(** * PixLab: colour utilities, palette extraction, grid history

    A shallow embedding of the JavaScript sources of the repository
    (js/colorUtils2.js, the two revisions of the colour utilities kept
    in the unnamed source part 002, js/colorPalette.js, js/gemGrid.js,
    js/hexGrid.js, the HexGrid of the unnamed source part 001,
    js/imageProcessing.js, js/appGem.js) together with the properties the
    specification states about them and further properties of the code.

    Conventions of the embedding.
    - A JavaScript string is a [string] of ASCII code units.
    - A JavaScript number that holds an integer is a [Z]; the places where
      the source leaves the integers (NaN, Infinity, rounding of a parsed
      literal to a double) are written out in [Js.number].
    - A plain object used as a dictionary is an association list in
      enumeration order; [Js.set] updates a key in place or appends it.
    - [undefined] is [None]; a call that throws returns [None], or, where
      it leaves a changed state behind, [Throw] of that state.
    - A loop that may run for ever takes the number of passes it may make;
      that it never returns is the statement that no number is enough. *)

From Stdlib Require Import ZArith List String Ascii Bool Lia Permutation Sorted.
From Stdlib Require Import DecimalString.
Import ListNotations.

Open Scope Z_scope.

(* ================================================================== *)
(** ** JavaScript primitives used by the sources *)
(* ================================================================== *)

Module Js.

(** Values of the Number type that the sources can produce from a parse:
    an integer-valued double, an infinity, or NaN. *)
Inductive number : Type :=
| NaN : number
| Infinity (negative : bool) : number
| Num (z : Z) : number.

Definition code (c : ascii) : Z := Z.of_nat (nat_of_ascii c).

(** StrWhiteSpaceChar restricted to ASCII: the white space that
    [parseInt] skips on a text of ASCII characters. *)
Definition isWhiteSpace (c : ascii) : bool :=
  let n := code c in
  ((9 <=? n) && (n <=? 13)) || (n =? 32).

Fixpoint trimStart (s : string) : string :=
  match s with
  | EmptyString => EmptyString
  | String c s' => if isWhiteSpace c then trimStart s' else s
  end.

(** Value of a radix-16 digit, either case. *)
Definition hexDigitValue (c : ascii) : option Z :=
  let n := code c in
  if (48 <=? n) && (n <=? 57) then Some (n - 48)
  else if (65 <=? n) && (n <=? 70) then Some (n - 55)
  else if (97 <=? n) && (n <=? 102) then Some (n - 87)
  else None.

(** The mathematical value of the longest prefix of radix-16 digits. *)
Fixpoint parseDigits (s : string) (acc : Z) : Z :=
  match s with
  | EmptyString => acc
  | String c s' =>
      match hexDigitValue c with
      | Some d => parseDigits s' (16 * acc + d)
      | None => acc
      end
  end.

(** Rounding of a non-negative integer to the nearest double, ties to
    even; [None] when the result overflows to Infinity. *)
Definition roundToDouble (n : Z) : option Z :=
  if n <? 2 ^ 53 then Some n
  else
    let e := Z.log2 n - 52 in
    let q := n / 2 ^ e in
    let r := n mod 2 ^ e in
    let half := 2 ^ (e - 1) in
    let q' := if r <? half then q
              else if half <? r then q + 1
              else if Z.even q then q else q + 1 in
    let v := q' * 2 ^ e in
    if 2 ^ 1024 <=? v then None else Some v.

(** The sign that [parseInt] reads and the text after it. *)
Definition signOf (s : string) : bool * string :=
  match s with
  | String c rest =>
      if Ascii.eqb c "-" then (true, rest)
      else if Ascii.eqb c "+" then (false, rest)
      else (false, s)
  | EmptyString => (false, s)
  end.

(** The text after an optional [0x] or [0X]. *)
Definition stripPrefix (s : string) : string :=
  match s with
  | String c (String x rest) =>
      if Ascii.eqb c "0" && (Ascii.eqb x "x" || Ascii.eqb x "X")
      then rest else s
  | _ => s
  end.

(** [parseInt(s, 16)]: leading white space, an optional sign, an optional
    [0x] prefix, then the longest run of hex digits; NaN when that run is
    empty. *)
Definition parseInt16 (s : string) : number :=
  let s1 := trimStart s in
  let '(neg, s2) := signOf s1 in
  let s3 := stripPrefix s2 in
  match s3 with
  | EmptyString => NaN
  | String c _ =>
      match hexDigitValue c with
      | None => NaN
      | Some _ =>
          match roundToDouble (parseDigits s3 0) with
          | Some v => Num (if neg then - v else v)
          | None => Infinity neg
          end
      end
  end.
(** The body of [if track.update_plate(text, confidence, plate_img):]:
    the track object after it, the calls made, and whether it raised.
    [save_image] is a coroutine function, so its await yields the path
    or [None].  [add_vehicle_detection] is a plain method that returns a
    [bool]: the call is made, and awaiting the [bool] raises [TypeError];
    [vehicle_data] is never bound and [broadcast_vehicle_update] is not
    reached. *)
Definition commit (inp : Input) (track : VehicleTrack)
    (text : str) (confidence : Q) (axle_count : Z)
  : VehicleTrack * list Event * bool :=
  let save := SaveImage (best_plate_image track) text (track_id track) in
  let frame_path := in_saved inp in
  if truthy_opt_str frame_path then
    let track := set_frame_path frame_path track in
    let upsert :=
      Upsert (track_id track) text confidence frame_path axle_count in
    (track, [save; upsert], true)
  else (track, [save], false).

Section Camera.
Variable L : OCREngine.Libs.
(** * Further properties of the code *)

(** ** The visible range *)




(** ** The strokes *)

Lemma sub_fraction (scale : Scale) (j : Z) :
  (0 <= j < segments scale)%Z ->
  0 <= inject_Z j / inject_Z (segments scale) /\
  inject_Z j / inject_Z (segments scale) < 1.
Proof.
  only_named_constants.
  intro Hj.
  assert (Hseg : 0 < inject_Z (segments scale)).
  { change 0 with (inject_Z 0). rewrite <- Zlt_Qlt. lia. }
  assert (H0 : 0 <= inject_Z j).
  { change 0 with (inject_Z 0). rewrite <- Zle_Qle. lia. }
  assert (H1 : inject_Z j < inject_Z (segments scale)).
  { rewrite <- Zlt_Qlt. lia. }
  split.
  - apply Qle_shift_div_l; [assumption | lra].
  - apply Qlt_shift_div_r; [assumption | lra].
Qed.

Lemma sub_offset (scale : Scale) (j : Z) :
  0 < zoomUnit scale -> (0 <= j < segments scale)%Z ->
  0 <= inject_Z j / inject_Z (segments scale) * zoomUnit scale /\
  inject_Z j / inject_Z (segments scale) * zoomUnit scale < zoomUnit scale.
Proof.
  only_named_constants.
  intros Hzu Hj. destruct (sub_fraction scale j Hj) as (F0 & F1).
  set (f := inject_Z j / inject_Z (segments scale)) in *.
  assert (A : 0 <= f * zoomUnit scale) by (apply Qmult_le_0_compat; lra).
  assert (B : 0 < (1 - f) * zoomUnit scale)
    by (apply Qmult_lt_0_compat; lra).
  split; lra.
Qed.

Lemma In_marks_iter (p : Props) (scale : Scale) (scrollPos width : Q)
    (i : Z) (m : Mark) :
  In m (marks_iter p scale scrollPos width i) ->
  m_value m = (i + minRange scale scrollPos)%Z /\
  (0 <= m_sub m < segments scale)%Z /\
  m_pos m = mark_startPos p scale scrollPos (m_value m)
            + inject_Z (m_sub m) / inject_Z (segments scale)
              * zoomUnit scale.
Proof.
  only_named_constants.
  unfold marks_iter. intro H.
  destruct (i + minRange scale scrollPos <? 0)%Z; [destruct H|].
  unfold for_below in H. apply In_for_from in H as (j & Hj & H).
  apply In_mark_iter in H as (-> & -> & -> & _).
  repeat split; lia.
Qed.
(** * CPU-scheduling simulator (main.go): a shallow embedding and its properties

    The Go program simulates scheduling policies over a list of processes
    and hands rows, a Gantt timeline and three averages to its output
    helpers.  Each policy is embedded below as a function of the process
    list that returns the values the policy passes to [outputGantt] and
    [outputSchedule] (or prints with [fmt.Printf]).

    - [int64] values are integers of [Z] kept in range by [Int64.wrap];
    - [float64] values are IEEE 754 binary64 numbers ([spec_float] with
      precision 53 and maximal exponent 1024);
    - a Go slice is a window on a backing array that the caller shares;
    - a Go string is a string of bytes; a call that can panic or end the
      program returns a [Completion], and a helper that writes returns the
      text written with it.

    The loader ([loadProcesses], [mustStrToInt]), the output helpers
    ([outputTitle], [outputGantt], [outputSchedule]) and the wiring of
    [main] and [openProcessingFile] follow the policies. *)

From Stdlib Require Import Ascii String.
From Stdlib Require Import ZArith List Bool Lia Permutation SpecFloat.
Import ListNotations.
Local Open Scope Z_scope.

(** ** Machine integers *)

Module Int64.

Definition modulus : Z := 2 ^ 64.
Definition min_int : Z := - 2 ^ 63.
Definition max_int : Z := 2 ^ 63 - 1.

(** Two's complement wrap-around of a mathematical integer. *)
Definition wrap (z : Z) : Z := (z + 2 ^ 63) mod modulus - 2 ^ 63.

Definition add (a b : Z) : Z := wrap (a + b).
Definition sub (a b : Z) : Z := wrap (a - b).

Definition in_range (z : Z) : Prop := min_int <= z <= max_int.

End Int64.

(** ** Floating point: Go's float64 *)

Module Float64.

Definition prec : Z := 53.
Definition emax : Z := 1024.

Definition float64 : Type := spec_float.

Definition zero : float64 := S754_zero false.
Definition nan : float64 := S754_nan.
Definition pinf : float64 := S754_infinity false.

(** The conversion [float64(n)] of an integer, rounding to nearest even. *)
Definition of_int (n : Z) : float64 := binary_normalize prec emax n 0 false.

Definition add (x y : float64) : float64 := SFadd prec emax x y.
Definition div (x y : float64) : float64 := SFdiv prec emax x y.

Definition is_nan (x : float64) : bool :=
  match x with S754_nan => true | _ => false end.

Definition is_inf (x : float64) : bool :=
  match x with S754_infinity _ => true | _ => false end.

Definition is_zero (x : float64) : bool :=
  match x with S754_zero _ => true | _ => false end.

(** A float that denotes a real number. *)
Definition is_finite (x : float64) : bool := negb (is_nan x || is_inf x).

(** [x] as the exact fraction [num / 2 ^ sh] for a finite [x]: the pair
    [(num, sh)]. *)
Definition to_fraction (x : float64) : option (Z * Z) :=
  match x with
  | S754_zero _ => Some (0, 0)
  | S754_finite s m e =>
      let n := if s then Z.neg m else Z.pos m in
      if 0 <=? e then Some (n * 2 ^ e, 0) else Some (n, - e)
  | _ => None
  end.

(** [round2 x c]: [x] lies strictly between [c - 1/2] and [c + 1/2]
    hundredths, so its two-decimal rendering (verb [%.2f]) shows [c]
    hundredths. *)
Definition round2 (x : float64) (c : Z) : Prop :=
  match to_fraction x with
  | Some (n, sh) => (2 * c - 1) * 2 ^ sh < 200 * n < (2 * c + 1) * 2 ^ sh
  | None => False
  end.

End Float64.

Import Float64.

(** ** Data model (main.go, lines 58-70) *)

Record Process := mkProcess {
  ProcessID : Z;
  ArrivalTime : Z;
  BurstDuration : Z;
  Priority : Z
}.

Record TimeSlice := mkTimeSlice {
  PID : Z;
  Start : Z;
  Stop : Z
}.

(** One line of the schedule table.  The source builds it as a [[]string]
    of seven [fmt.Sprint]ed [int64] values, in the order of the table
    header of [outputSchedule]:
    ID, Priority, Burst, Arrival, Wait, Turnaround, Exit.  The row keeps
    the seven integers. *)
Record ScheduleRow := mkRow {
  rowID : Z;
  rowPriority : Z;
  rowBurst : Z;
  rowArrival : Z;
  rowWait : Z;
  rowTurnaround : Z;
  rowExit : Z
}.

(** What a policy hands to [outputGantt] and [outputSchedule]. *)
Record Report := mkReport {
  schedule : list ScheduleRow;
  gantt : list TimeSlice;
  aveWait : float64;
  aveTurnaround : float64;
  aveThroughput : float64
}.

(** A process as the CSV loader reads it: [(id, burst, arrival)], priority 0. *)
Definition proc (id burst arrival : Z) : Process :=
  mkProcess id arrival burst 0.

(** The input invariant of the data model. *)
Definition valid_process (p : Process) : Prop :=
  0 <= ArrivalTime p /\ 0 < BurstDuration p.

Definition valid_processes (ps : list Process) : Prop := Forall valid_process ps.

(** ** First-come, first-served (main.go, lines 78-128) *)

Module FCFS.

(** The variables declared at lines 79-87 that the loop updates.
    The [float64] accumulator [turnaround] of line 82 is part of the
    state although no statement of the loop assigns it: the
    [turnaround := ...] of line 96 declares a new loop-local variable
    that hides it until the end of the loop body. *)
Record State := mkState {
  serviceTime : Z;
  totalWait : float64;
  turnaroundAcc : float64;
  lastCompletion : float64;
  waitingTime : Z;
  rows : list ScheduleRow;
  slices : list TimeSlice
}.

Definition init : State :=
  mkState 0 zero zero zero 0 [] [].

Section Policy.

(** Line 97, [turnaround += float64(turnaround)], names the loop-local
    [int64] of line 96 on both sides.  Go's type checker refuses an
    [int64 += float64], so the language gives the statement no
    meaning; the value it leaves in the local (printed by line 108) is
    the parameter [mixed_add] applied to the two operands. *)
Variable mixed_add : Z -> float64 -> Z.

(** One iteration of the loop of lines 88-118 for [processes[i] = p]. *)
Definition step (st : State) (p : Process) : State :=
  let waitingTime :=
    if 0 <? ArrivalTime p
    then Int64.sub (serviceTime st) (ArrivalTime p)
    else waitingTime st in
  let totalWait := add (totalWait st) (of_int waitingTime) in
  let start := Int64.add waitingTime (ArrivalTime p) in
  let turnaround := Int64.add (BurstDuration p) waitingTime in
  let turnaround := mixed_add turnaround (of_int turnaround) in
  let completion :=
    Int64.add (Int64.add (BurstDuration p) (ArrivalTime p)) waitingTime in
  let lastCompletion := of_int completion in
  let row :=
    mkRow (ProcessID p) (Priority p) (BurstDuration p) (ArrivalTime p)
          waitingTime turnaround completion in
  let serviceTime := Int64.add (serviceTime st) (BurstDuration p) in
  mkState serviceTime totalWait (turnaroundAcc st) lastCompletion
          waitingTime
          (rows st ++ [row])
          (slices st ++ [mkTimeSlice (ProcessID p) start serviceTime]).

(** [for i := range processes]; [schedule[i] = ...] fills the rows in
    the order of the loop. *)
Definition run (processes : list Process) : State :=
  fold_left step processes init.

(** Lines 120-127. *)
Definition FCFSSchedule (processes : list Process) : Report :=
  let st := run processes in
  let count := of_int (Z.of_nat (length processes)) in
  mkReport (rows st) (slices st)
           (div (totalWait st) count)
           (div (turnaroundAcc st) count)
           (div count (lastCompletion st)).

End Policy.

End FCFS.

(** ** Slices that share the caller's backing array *)

Module Slice.

(** A slice [processes] whose window starts at the head of its backing
    array: [view] holds [processes[0:len]] and [beyond] the cells of the
    array past [len], which the caller's longer slice still reads. *)
Record t := mk { view : list Process; beyond : list Process }.

Definition backing (s : t) : list Process := view s ++ beyond s.

(** The slice a caller passes when length and capacity agree, as after
    [make([]Process, len(rows))] in [loadProcesses]. *)
Definition of_list (ps : list Process) : t := mk ps [].

(** [processes = append(processes[:i], processes[i+1:]...)] for
    [i < len(processes)]: the capacity suffices, so [append] moves
    [processes[i+1:]] one cell down inside the backing array and leaves
    the old last cell where it was. *)
Definition remove_at (i : nat) (s : t) : t :=
  mk (firstn i (view s) ++ skipn (S i) (view s))
     (skipn (length (view s) - 1) (view s) ++ beyond s).

(** The inner loop of lines 196-203 and 258-266:
    [for i := 0; i < len(processes); { if ready(processes[i]) { push;
    remove; continue }; i++ }].  [k] bounds the iterations left, which
    is [len(processes) - i]; [out] is the heap or queue pushed to. *)
Fixpoint drain (ready : Process -> bool) (k i : nat) (s : t)
    (out : list Process) : t * list Process :=
  match k with
  | O => (s, out)
  | S k' =>
      match nth_error (view s) i with
      | None => (s, out)
      | Some p =>
          if ready p
          then drain ready k' i (remove_at i s) (out ++ [p])
          else drain ready k' (S i) s out
      end
  end.

Definition drain_all (ready : Process -> bool) (s : t) (out : list Process)
    : t * list Process :=
  drain ready (length (view s)) 0 s out.

End Slice.

(** ** The priority queue of SJFSchedule *)

Module Heap.

(** Modelled from the spec: the type [PriorityHeap] with its methods
    [Len], [Less], [Swap], [Push] and [Pop] is not in the source, and
    neither is the import of [container/heap].  Section 9 of the spec
    describes the heap as a "pick minimum by key" ordered-extraction
    container parameterised by a comparator.  The heap is the list of the
    elements pushed and not yet popped, oldest first. *)
Definition Push (h : list Process) (p : Process) : list Process := h ++ [p].

(** Modelled from the spec: [heap.Pop] over the missing [PriorityHeap]
    extracts a minimum for the comparator [less], the oldest one among
    equals; [None] stands for the empty heap, which the source tests with
    [h.Len() > 0] before it pops. *)
Fixpoint Pop (less : Process -> Process -> bool) (h : list Process)
    : option (Process * list Process) :=
  match h with
  | [] => None
  | x :: t =>
      match Pop less t with
      | None => Some (x, [])
      | Some (m, t') => if less m x then Some (m, x :: t') else Some (x, t)
      end
  end.

(** Modelled from the spec: the comparator of section 4.2, smallest
    burst duration first, ties broken by earliest arrival, then lowest
    processID.  It stands for the missing [Less] method. *)
Definition sjf_less (p q : Process) : bool :=
  (BurstDuration p <? BurstDuration q)
  || ((BurstDuration p =? BurstDuration q)
      && ((ArrivalTime p <? ArrivalTime q)
          || ((ArrivalTime p =? ArrivalTime q)
              && (ProcessID p <? ProcessID q)))).

End Heap.

(** The three numbers that the policies without a table print with
    [fmt.Printf] (lines 177-179 and 292-294). *)
Record Metrics := mkMetrics {
  avgTurnaround : float64;
  avgWait : float64;
  throughput : float64
}.

(** What a policy leaves behind: the values reported, and the caller's
    slice (same length as before the call) read again after the return. *)
Record Outcome (A : Type) := mkOutcome {
  reported : A;
  callers_slice : list Process
}.
Arguments mkOutcome {A}.
Arguments reported {A}.
Arguments callers_slice {A}.

(** ** Shortest job first (main.go, lines 182-244)

    The source declares [SJFSchedule] twice.  This is the declaration that
    records rows and a timeline and reports through the output helpers. *)

Module SJF.

Record State := mkState {
  processes : Slice.t;
  h : list Process;
  currentTime : Z;
  totalWait : float64;
  totalTurnaround : float64;
  rows : list ScheduleRow;
  slices : list TimeSlice
}.

Definition init (ps : list Process) : State :=
  mkState (Slice.of_list ps) [] 0 zero zero [] [].

(** Line 197. *)
Definition ready (now : Z) (p : Process) : bool :=
  (ArrivalTime p <=? now) && (0 <? BurstDuration p).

→ **What to do**
Give back, exactly as written, the stretch from the line with "ProcessID : Z;" through the line with "(** One line", and no other lines from the records above.

→ **Exercise result**
  ProcessID : Z;
  ArrivalTime : Z;
  BurstDuration : Z;
  Priority : Z
}.

Record TimeSlice := mkTimeSlice {
  PID : Z;
  Start : Z;
  Stop : Z
}.

(** One line of the schedule table.  The source builds it as a [[]string]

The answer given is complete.